What you should do: Report each line of the data that includes the word "Instance".

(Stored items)

_ _ _ _ _ _ _

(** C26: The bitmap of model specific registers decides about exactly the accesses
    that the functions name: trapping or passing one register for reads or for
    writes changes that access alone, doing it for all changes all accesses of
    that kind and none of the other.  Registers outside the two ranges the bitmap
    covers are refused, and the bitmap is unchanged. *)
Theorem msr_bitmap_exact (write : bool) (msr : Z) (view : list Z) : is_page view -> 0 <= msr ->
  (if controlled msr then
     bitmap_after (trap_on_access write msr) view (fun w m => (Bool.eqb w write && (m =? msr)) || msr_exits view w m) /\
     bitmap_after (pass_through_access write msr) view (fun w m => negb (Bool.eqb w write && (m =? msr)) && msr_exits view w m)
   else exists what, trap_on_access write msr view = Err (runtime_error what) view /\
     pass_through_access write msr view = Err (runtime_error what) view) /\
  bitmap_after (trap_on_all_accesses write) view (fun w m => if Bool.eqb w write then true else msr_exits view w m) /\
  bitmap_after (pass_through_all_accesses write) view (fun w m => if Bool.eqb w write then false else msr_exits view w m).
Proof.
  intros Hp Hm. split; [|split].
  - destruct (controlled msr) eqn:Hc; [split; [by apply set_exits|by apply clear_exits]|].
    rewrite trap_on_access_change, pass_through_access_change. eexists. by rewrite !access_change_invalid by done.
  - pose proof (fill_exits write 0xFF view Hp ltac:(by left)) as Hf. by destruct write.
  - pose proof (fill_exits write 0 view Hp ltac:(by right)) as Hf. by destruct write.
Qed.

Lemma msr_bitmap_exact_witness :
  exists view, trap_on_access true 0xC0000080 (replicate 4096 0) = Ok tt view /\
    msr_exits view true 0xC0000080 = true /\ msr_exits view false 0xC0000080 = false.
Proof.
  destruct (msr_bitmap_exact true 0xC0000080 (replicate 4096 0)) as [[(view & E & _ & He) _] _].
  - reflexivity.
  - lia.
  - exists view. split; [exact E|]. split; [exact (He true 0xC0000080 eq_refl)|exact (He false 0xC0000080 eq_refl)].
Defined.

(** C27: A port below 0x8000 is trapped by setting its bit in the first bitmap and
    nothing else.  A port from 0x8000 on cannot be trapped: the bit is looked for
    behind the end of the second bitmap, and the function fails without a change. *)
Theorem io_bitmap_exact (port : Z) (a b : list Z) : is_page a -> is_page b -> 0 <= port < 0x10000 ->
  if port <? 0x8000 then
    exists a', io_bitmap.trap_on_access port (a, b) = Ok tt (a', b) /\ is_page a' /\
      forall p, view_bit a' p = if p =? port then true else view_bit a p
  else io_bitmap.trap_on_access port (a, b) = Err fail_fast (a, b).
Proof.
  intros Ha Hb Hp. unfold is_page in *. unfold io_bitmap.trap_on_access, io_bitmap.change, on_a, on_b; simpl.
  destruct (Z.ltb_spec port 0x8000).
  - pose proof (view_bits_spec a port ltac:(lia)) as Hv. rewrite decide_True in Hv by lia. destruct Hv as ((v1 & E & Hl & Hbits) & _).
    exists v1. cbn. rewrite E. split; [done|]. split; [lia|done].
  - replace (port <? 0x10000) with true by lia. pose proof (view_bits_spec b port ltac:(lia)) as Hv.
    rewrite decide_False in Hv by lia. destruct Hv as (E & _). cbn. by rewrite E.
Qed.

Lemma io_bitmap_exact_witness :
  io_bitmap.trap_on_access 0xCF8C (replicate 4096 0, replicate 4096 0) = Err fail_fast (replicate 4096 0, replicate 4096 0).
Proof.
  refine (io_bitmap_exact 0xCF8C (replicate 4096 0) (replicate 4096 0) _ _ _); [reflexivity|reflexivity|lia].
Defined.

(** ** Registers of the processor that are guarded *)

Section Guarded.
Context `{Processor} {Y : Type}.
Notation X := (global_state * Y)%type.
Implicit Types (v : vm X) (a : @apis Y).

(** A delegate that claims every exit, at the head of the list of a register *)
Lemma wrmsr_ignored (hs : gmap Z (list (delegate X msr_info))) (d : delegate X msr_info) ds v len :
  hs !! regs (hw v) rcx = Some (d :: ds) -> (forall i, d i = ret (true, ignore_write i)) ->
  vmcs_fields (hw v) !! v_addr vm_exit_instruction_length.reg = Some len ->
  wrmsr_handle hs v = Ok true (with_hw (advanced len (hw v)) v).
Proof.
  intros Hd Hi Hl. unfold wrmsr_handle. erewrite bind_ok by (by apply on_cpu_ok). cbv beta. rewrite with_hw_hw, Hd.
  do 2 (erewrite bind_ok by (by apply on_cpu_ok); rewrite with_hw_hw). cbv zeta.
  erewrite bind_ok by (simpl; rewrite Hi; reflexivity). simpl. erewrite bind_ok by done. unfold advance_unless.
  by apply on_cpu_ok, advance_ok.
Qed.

_ _ _ _ _ _ _

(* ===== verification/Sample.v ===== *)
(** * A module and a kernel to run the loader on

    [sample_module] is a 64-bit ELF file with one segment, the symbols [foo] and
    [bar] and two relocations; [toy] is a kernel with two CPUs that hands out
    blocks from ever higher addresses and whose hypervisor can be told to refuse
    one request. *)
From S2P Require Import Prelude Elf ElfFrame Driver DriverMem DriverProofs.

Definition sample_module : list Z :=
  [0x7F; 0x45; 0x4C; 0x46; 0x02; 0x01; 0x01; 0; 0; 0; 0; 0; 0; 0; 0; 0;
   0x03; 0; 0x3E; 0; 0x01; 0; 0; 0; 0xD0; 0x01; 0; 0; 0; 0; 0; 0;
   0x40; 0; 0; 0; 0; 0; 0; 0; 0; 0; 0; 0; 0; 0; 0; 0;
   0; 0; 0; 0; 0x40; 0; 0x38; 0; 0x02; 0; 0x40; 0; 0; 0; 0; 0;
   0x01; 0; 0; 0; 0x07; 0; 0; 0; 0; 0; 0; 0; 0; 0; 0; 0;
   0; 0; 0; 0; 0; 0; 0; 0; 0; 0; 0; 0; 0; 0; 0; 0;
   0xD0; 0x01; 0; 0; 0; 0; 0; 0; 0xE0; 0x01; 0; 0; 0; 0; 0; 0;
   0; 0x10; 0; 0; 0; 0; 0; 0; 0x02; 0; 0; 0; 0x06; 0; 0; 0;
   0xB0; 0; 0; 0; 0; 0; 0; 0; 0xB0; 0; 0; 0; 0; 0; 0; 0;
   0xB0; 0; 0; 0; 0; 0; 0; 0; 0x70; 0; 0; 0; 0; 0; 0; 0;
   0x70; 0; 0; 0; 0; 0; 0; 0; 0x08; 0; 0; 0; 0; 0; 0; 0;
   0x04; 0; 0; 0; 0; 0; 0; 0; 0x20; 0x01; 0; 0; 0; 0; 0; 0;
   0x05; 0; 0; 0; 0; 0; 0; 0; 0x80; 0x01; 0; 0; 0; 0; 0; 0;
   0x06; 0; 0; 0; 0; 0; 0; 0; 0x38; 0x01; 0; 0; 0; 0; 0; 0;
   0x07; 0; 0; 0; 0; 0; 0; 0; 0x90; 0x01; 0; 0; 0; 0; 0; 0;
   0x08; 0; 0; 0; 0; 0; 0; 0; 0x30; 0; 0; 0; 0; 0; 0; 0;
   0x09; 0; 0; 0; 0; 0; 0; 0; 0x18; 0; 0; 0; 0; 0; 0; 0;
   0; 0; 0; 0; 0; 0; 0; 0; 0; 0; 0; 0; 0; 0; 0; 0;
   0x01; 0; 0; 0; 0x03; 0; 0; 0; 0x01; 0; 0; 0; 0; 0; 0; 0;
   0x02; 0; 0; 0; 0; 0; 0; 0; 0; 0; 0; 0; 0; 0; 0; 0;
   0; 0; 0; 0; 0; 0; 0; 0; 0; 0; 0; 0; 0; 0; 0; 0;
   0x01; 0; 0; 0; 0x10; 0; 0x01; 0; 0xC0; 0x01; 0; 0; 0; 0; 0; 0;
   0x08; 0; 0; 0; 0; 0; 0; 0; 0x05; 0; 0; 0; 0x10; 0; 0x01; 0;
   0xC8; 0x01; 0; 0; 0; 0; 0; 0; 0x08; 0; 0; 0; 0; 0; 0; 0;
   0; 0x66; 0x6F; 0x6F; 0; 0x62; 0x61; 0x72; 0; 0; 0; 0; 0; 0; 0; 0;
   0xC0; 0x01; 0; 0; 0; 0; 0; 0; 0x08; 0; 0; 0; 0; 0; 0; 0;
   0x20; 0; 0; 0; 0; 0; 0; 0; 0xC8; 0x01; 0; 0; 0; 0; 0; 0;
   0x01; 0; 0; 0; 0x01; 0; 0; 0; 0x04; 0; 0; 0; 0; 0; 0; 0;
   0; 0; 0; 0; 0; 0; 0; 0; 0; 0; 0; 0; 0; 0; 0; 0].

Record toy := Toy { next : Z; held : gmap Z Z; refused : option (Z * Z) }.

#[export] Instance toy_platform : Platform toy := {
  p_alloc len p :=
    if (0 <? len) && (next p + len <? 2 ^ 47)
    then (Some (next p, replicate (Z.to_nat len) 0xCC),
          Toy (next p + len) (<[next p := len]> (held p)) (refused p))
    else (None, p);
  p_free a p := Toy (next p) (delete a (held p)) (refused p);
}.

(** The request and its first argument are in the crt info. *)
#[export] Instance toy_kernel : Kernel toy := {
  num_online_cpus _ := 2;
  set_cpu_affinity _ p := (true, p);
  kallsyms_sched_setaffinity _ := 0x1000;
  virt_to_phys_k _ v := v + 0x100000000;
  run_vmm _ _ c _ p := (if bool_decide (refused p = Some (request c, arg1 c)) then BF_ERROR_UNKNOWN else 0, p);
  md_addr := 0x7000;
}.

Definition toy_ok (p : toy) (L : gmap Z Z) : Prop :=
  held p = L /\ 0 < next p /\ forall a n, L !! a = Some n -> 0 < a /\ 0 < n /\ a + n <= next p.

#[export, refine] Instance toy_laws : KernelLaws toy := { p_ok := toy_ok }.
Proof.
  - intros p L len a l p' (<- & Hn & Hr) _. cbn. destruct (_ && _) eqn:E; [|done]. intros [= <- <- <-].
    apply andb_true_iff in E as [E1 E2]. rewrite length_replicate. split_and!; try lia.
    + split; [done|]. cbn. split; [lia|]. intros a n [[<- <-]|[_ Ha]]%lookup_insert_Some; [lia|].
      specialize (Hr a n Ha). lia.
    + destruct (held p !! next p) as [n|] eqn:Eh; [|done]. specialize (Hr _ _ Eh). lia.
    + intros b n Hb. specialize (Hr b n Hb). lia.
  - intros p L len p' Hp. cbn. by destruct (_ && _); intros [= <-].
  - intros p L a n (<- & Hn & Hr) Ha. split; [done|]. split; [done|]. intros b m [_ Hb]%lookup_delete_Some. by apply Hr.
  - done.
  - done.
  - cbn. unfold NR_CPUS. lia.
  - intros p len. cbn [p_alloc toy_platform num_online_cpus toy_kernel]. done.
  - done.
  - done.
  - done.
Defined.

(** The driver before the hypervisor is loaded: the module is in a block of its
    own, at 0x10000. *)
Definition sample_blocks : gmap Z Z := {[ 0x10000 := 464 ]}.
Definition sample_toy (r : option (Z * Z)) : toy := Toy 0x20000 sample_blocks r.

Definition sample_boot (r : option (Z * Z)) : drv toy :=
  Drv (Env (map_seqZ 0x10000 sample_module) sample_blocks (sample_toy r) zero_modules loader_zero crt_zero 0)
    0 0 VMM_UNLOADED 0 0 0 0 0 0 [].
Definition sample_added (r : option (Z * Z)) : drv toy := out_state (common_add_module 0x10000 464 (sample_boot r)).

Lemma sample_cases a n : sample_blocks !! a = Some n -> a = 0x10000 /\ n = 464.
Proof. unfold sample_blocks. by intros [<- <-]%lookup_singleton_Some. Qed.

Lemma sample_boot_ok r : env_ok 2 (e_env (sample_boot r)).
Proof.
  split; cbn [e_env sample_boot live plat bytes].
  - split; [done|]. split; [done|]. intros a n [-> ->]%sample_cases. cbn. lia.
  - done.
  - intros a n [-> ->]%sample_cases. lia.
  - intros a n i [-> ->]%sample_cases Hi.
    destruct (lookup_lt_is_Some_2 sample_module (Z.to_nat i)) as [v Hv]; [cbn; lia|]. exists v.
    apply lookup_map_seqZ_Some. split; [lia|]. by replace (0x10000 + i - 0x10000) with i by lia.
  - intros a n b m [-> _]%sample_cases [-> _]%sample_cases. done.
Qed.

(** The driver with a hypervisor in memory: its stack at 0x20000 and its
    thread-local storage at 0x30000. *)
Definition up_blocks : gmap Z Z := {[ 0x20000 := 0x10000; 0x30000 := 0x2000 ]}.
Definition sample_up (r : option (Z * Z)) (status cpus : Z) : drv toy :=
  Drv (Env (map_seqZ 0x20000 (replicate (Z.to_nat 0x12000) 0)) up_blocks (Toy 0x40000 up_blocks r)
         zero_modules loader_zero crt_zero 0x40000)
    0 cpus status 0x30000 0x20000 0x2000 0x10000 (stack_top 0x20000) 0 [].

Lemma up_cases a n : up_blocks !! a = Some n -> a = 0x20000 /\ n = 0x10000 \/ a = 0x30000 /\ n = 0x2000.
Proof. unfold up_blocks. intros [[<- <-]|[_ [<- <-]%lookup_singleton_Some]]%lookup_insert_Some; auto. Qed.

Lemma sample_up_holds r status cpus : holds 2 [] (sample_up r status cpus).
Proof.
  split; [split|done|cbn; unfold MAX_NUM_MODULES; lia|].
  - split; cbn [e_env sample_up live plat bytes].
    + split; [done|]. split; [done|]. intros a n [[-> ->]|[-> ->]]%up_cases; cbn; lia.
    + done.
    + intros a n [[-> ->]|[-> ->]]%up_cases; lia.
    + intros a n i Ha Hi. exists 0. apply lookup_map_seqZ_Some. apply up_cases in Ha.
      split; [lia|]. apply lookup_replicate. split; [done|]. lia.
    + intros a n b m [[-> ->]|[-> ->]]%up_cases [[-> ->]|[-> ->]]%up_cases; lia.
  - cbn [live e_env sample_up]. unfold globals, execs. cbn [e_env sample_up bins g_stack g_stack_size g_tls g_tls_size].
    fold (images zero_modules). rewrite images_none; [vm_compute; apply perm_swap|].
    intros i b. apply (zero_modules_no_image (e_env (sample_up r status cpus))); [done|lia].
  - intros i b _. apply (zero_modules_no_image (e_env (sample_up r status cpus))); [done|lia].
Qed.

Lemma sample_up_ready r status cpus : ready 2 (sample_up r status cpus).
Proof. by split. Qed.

_ _ _ _ _ _ _

Solution below:
#[export] Instance toy_platform : Platform toy := {
#[export] Instance toy_kernel : Kernel toy := {
#[export, refine] Instance toy_laws : KernelLaws toy := { p_ok := toy_ok }.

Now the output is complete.